June 8, 2025

In 1785, Friedrich van Schiller wrote a poem titled Ode to Joy. Thirty-nine years later, Ludwig van Beethoven used the poem as the basis for the final movement of his last, and perhaps greatest symphony, the ninth. The music is familiar to almost everyone. The lyrics? Not so much. For one thing, it’s all in German. A number of years ago I set out to translate Schiller’s words into English maintaining the same rhyme scheme and meter, to fit the music. One of the things that made the task daunting is Schiller’s creative use of language. One line in particular I found fascinating. It is “Wir betreten feuertrunken, Himmlische, dein Heiligtum.” It translates, “We trespass, drunk with fire, on heaven your sanctuary.” That word, feuertrunken, is, as far as I can tell, one among many that Schiller invented. Literally, it is “fire-drunk.” Schiller was addressing Joy personified, and in essence apologizing for the way we tend to barge into its holy realms, trampling on its sacred territory, because we get confused; we become intoxicated by that which we think is joyful, but which is not really joy at all. He says that joy is the “daughter of Elysium.” That’s a rather esoteric reference that, for most of us requires some unpacking. Elysium was the mythological paradise of the ancient Greeks, the place where demigods, heroes, and virtuous souls went after death and experienced the joy of beautiful open fields and athletic competitions – sort of like Fenway Park. So joy, according to Schiller, is that offspring, that product of virtue’s reward. He also says that joy holds a great magical power that binds people together and makes us all brothers and sisters, while the patterns and habits of our lives tend to keep tearing us apart from each other. There is, in this amazing poem, profound truth to be mined. Joy is a powerful, even magical, sacred thing – something that rewards us and binds us together; something to be sought, nurtured, and touched with care and respect. And yet, we so frequently miss it, even trample on it like a bunch of hooligans at the ballpark who’ve had too many beers, throwing trash onto the field – drunk with fire.

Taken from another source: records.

(* ===== verification/IpcSched.v ===== *)
(** The kernel's scheduler [KSched] satisfies what IPC relies on, and so IPC
    over it: no possible history panics, each refines the specification, and a
    bound reply always has exactly one holder. A [sys_wait_any] on two objects
    that are both signalled before its thread runs panics the kernel. *)
From Stdlib Require Import ZArith Lia.
From stdpp Require Import base option list gmap numbers fin_maps.
From S2P Require Import Prelude Sched KSched Handles IpcState Ipc IpcSpec IpcRefine IpcSafe.
Open Scope nat_scope.

(** * The scheduler as IPC sees it *)

Definition ks_current (k : KSched) (c : nat) : outcome Z := t ← current_for (ks_state k) c; KSched.tcb_at k t.

#[export] Instance ksched : Scheduler KSched := {|
  Ipc.current_tcb_kva := ks_current;
  Ipc.unblock_thread := KSched.unblock_thread;
  Ipc.block_current := KSched.block_current;
  Ipc.tcb_live k kva := bool_decide (is_Some (ks_tcbs k !! kva));
  Ipc.set_wait_deadline := KSched.set_wait_deadline;
  Ipc.sched_event := KSched.Event;
  Ipc.sched_step := KSched.handle;
|}.

Definition runs (k : KSched) (c : nat) (kva : Z) : Prop :=
  exists i, running_user k c i /\ ks_threads k !! i = Some (Some kva).
Definition blocked (k : KSched) (kva : Z) : Prop :=
  exists i, ks_threads k !! i = Some (Some kva) /\ get (ks_state k) i = Some Sched.Blocked.
Definition known (k : KSched) (kva : Z) : Prop := exists i, ks_threads k !! i = Some (Some kva).
Definition deadline_of (k : KSched) (kva : Z) : Z :=
  match ks_tcbs k !! kva with Some t => wait_deadline t | None => NO_DEADLINE end.

(** What happens between system calls: ticks, threads that look again after a
    halt, and exits. *)
Definition between (k : KSched) (e : KSched.Event) : Prop :=
  enabled k e /\
  match e with EvTick _ _ | EvBlockWake _ | EvExit _ | EvExitWake _ => True | _ => False end.

(** ** Steps that wake nobody *)

(** No thread starts or stops being blocked; control blocks are at most freed. *)
Record quiet (k k' : KSched) : Prop := {
  qu_threads : forall i kva, ks_threads k' !! i = Some (Some kva) -> ks_threads k !! i = Some (Some kva);
  qu_blocked : forall i, get (ks_state k') i = Some Sched.Blocked <-> get (ks_state k) i = Some Sched.Blocked;
  qu_kept : forall i, get (ks_state k) i = Some Sched.Blocked -> ks_threads k' !! i = ks_threads k !! i;
  qu_tcbs : forall u, ks_tcbs k' !! u = ks_tcbs k !! u \/ ks_tcbs k' !! u = None;
}.

Lemma quiet_refl k : quiet k k.
Proof. constructor; auto. Qed.
Lemma quiet_trans k1 k2 k3 : quiet k1 k2 -> quiet k2 k3 -> quiet k1 k3.
Proof.
  intros [A1 A2 A3 A4] [B1 B2 B3 B4]. constructor; [auto|intros i; by rewrite B2|intros i Hi|intros u; destruct (A4 u), (B4 u); (left; congruence) || (right; congruence)].
  rewrite B3 by (by apply A2). by apply A3.
Qed.

Lemma quiet_state k s : (forall i, get s i = Some Sched.Blocked <-> get (ks_state k) i = Some Sched.Blocked) -> quiet k (KSched.with_st k s).
Proof. intros H. constructor; auto. Qed.

Lemma step_blocked s c r d s' : sinv s -> step s c r = Ret (d, s') ->
  forall i, get s' i = Some Sched.Blocked <-> get s i = Some Sched.Blocked.
Proof.
  intros I H i. destruct (current_for s c) as [cur|] eqn:Hcf; [|unfold step in H; by rewrite Hcf in H].
  pose proof (current_for_inv _ _ _ Hcf) as Hc. destruct (si_current _ I c cur Hc) as (st & Hst & Hne).
  assert (reason_ok r (Some st)) as Hr.
  { rewrite <- Hst. apply entry_ok_spec. unfold step in H. rewrite Hcf, bind_Ret in H. by destruct (entry_ok s cur r). }
  destruct (step_spec s c cur st r I Hc Hst Hr) as (d' & s'' & E & _ & Hp). rewrite E in H. injection H as -> ->.
  pose proof (get_lt _ _ _ Hst) as L1. destruct Hp as [(n & (Hnc & Hn & _) & _ & ->)|[_ Hp]].
  - pose proof (get_lt _ _ _ Hn) as L2. rewrite get_switched by done. case_decide as D1; [subst; rewrite Hn; done|].
    case_decide as D2; [|done]. subst i. rewrite Hst. destruct r; cbn in *; [split; [done|congruence]|done|split; [done|congruence]].
  - destruct r; destruct Hp as [_ ->]; try done. rewrite get_with_state by done. case_decide as D; [|done]. subst i. rewrite Hst.
    cbn in Hr. split; [done|congruence].
Qed.

Lemma remove_thread_ok s i x s' : remove_thread s i = Ret (Ok x, s') -> s' = with_state s i None /\ i < length (states s).
Proof.
  intros H. unfold remove_thread in H. undo H. unfold set_state in *. case_decide; [|done]. by simplify_eq.
Qed.

Lemma finish_exit_quiet k c k' : KI k -> finish_exit k c = Ret k' -> quiet k k'.
Proof.
  intros I H. unfold finish_exit in H. destruct (ks_pending k !! c) as [[p|]|] eqn:Hp; [|by injection H as <-; apply quiet_refl|done].
  destruct (ki_pending _ I _ _ Hp) as (E & Et & Eu). undo H; try (injection H as <-; apply quiet_refl).
  all: match goal with X : remove_thread _ _ = Ret (Ok _, _) |- _ => apply remove_thread_ok in X as [-> Hl] end; injection H as <-.
  all: (constructor; cbn; [|intros i; rewrite get_with_state by done; case_decide; [subst; rewrite E; done|done]|
    |intros u; rewrite lookup_delete; case_decide; [by right|by left]]).
  all: try (intros i kva Hi; destruct (decide (i = thread_idx p)) as [->|]; [by rewrite list_lookup_insert_eq in Hi|by rewrite list_lookup_insert_ne in Hi]).
  all: intros i Hi; rewrite list_lookup_insert_ne; [done|]; intros <-; congruence.
Qed.

Lemma schedule_quiet k c r k' : KI k -> schedule k c r = Ret k' -> quiet k k'.
Proof.
  intros I H. unfold schedule in H. destruct (finish_exit k c) as [k1|] eqn:E1; [rewrite bind_Ret in H|done].
  assert (c < MAX_CPUS).
  { unfold finish_exit in E1. destruct (ks_pending k !! c) eqn:Hp; [|done]. apply lookup_lt_Some in Hp. by rewrite (ki_plen _ I) in Hp. }
  destruct (finish_exit_spec k c I ltac:(done)) as (k1' & E1' & [I1 _ _ _ _]). assert (k1' = k1) as -> by congruence.
  pose proof (finish_exit_quiet _ _ _ I E1) as Q. eapply quiet_trans; [exact Q|].
  undo H; injection H as <-; apply quiet_state; eapply step_blocked; try done; apply I1.
Qed.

I can’t reflect on all this without being put in mind of the story of Pentecost. When the early followers of Christ were gathered with a huge crowd of folks from all nations and backgrounds something magical happened to them: a kind of fire that filled them with an amazing spirit and allowed everyone to be connected by a clear understanding of each other’s languages. Bystanders saw all of this and decided they were drunk – drunk with fire, if you will. They leapt to that conclusion because they didn’t have any experience to relate it to. They didn’t have any concept of what real joy was about. They thought joy had to do with the kind of blind recklessness that is characteristic of drunks.
So Peter tried to straighten them out. “Indeed,” he said, “these are not drunk, as you suppose, for it is only nine o’clock in the morning. No, this is what was spoken through the prophet Joel: ‘In the last days it will be, God declares, that I will pour out my Spirit upon all flesh, and your sons and your daughters shall prophesy, and your young men shall see visions, and your old men shall dream dreams. Even upon my slaves, both men and women, in those days I will pour out my Spirit . . . .” Peter was trying to tell them that this Spirit they were observing was not that which trespasses, drunk with fire, onto heaven, the sanctuary of joy; it is a spirit of clarity and unity; it is clear communication (even across the barriers of language); it is the ability to increase one’s vision, and to craft bold dreams; it is a uniting force that binds together people of many cultures, and even slaves, and men, and women.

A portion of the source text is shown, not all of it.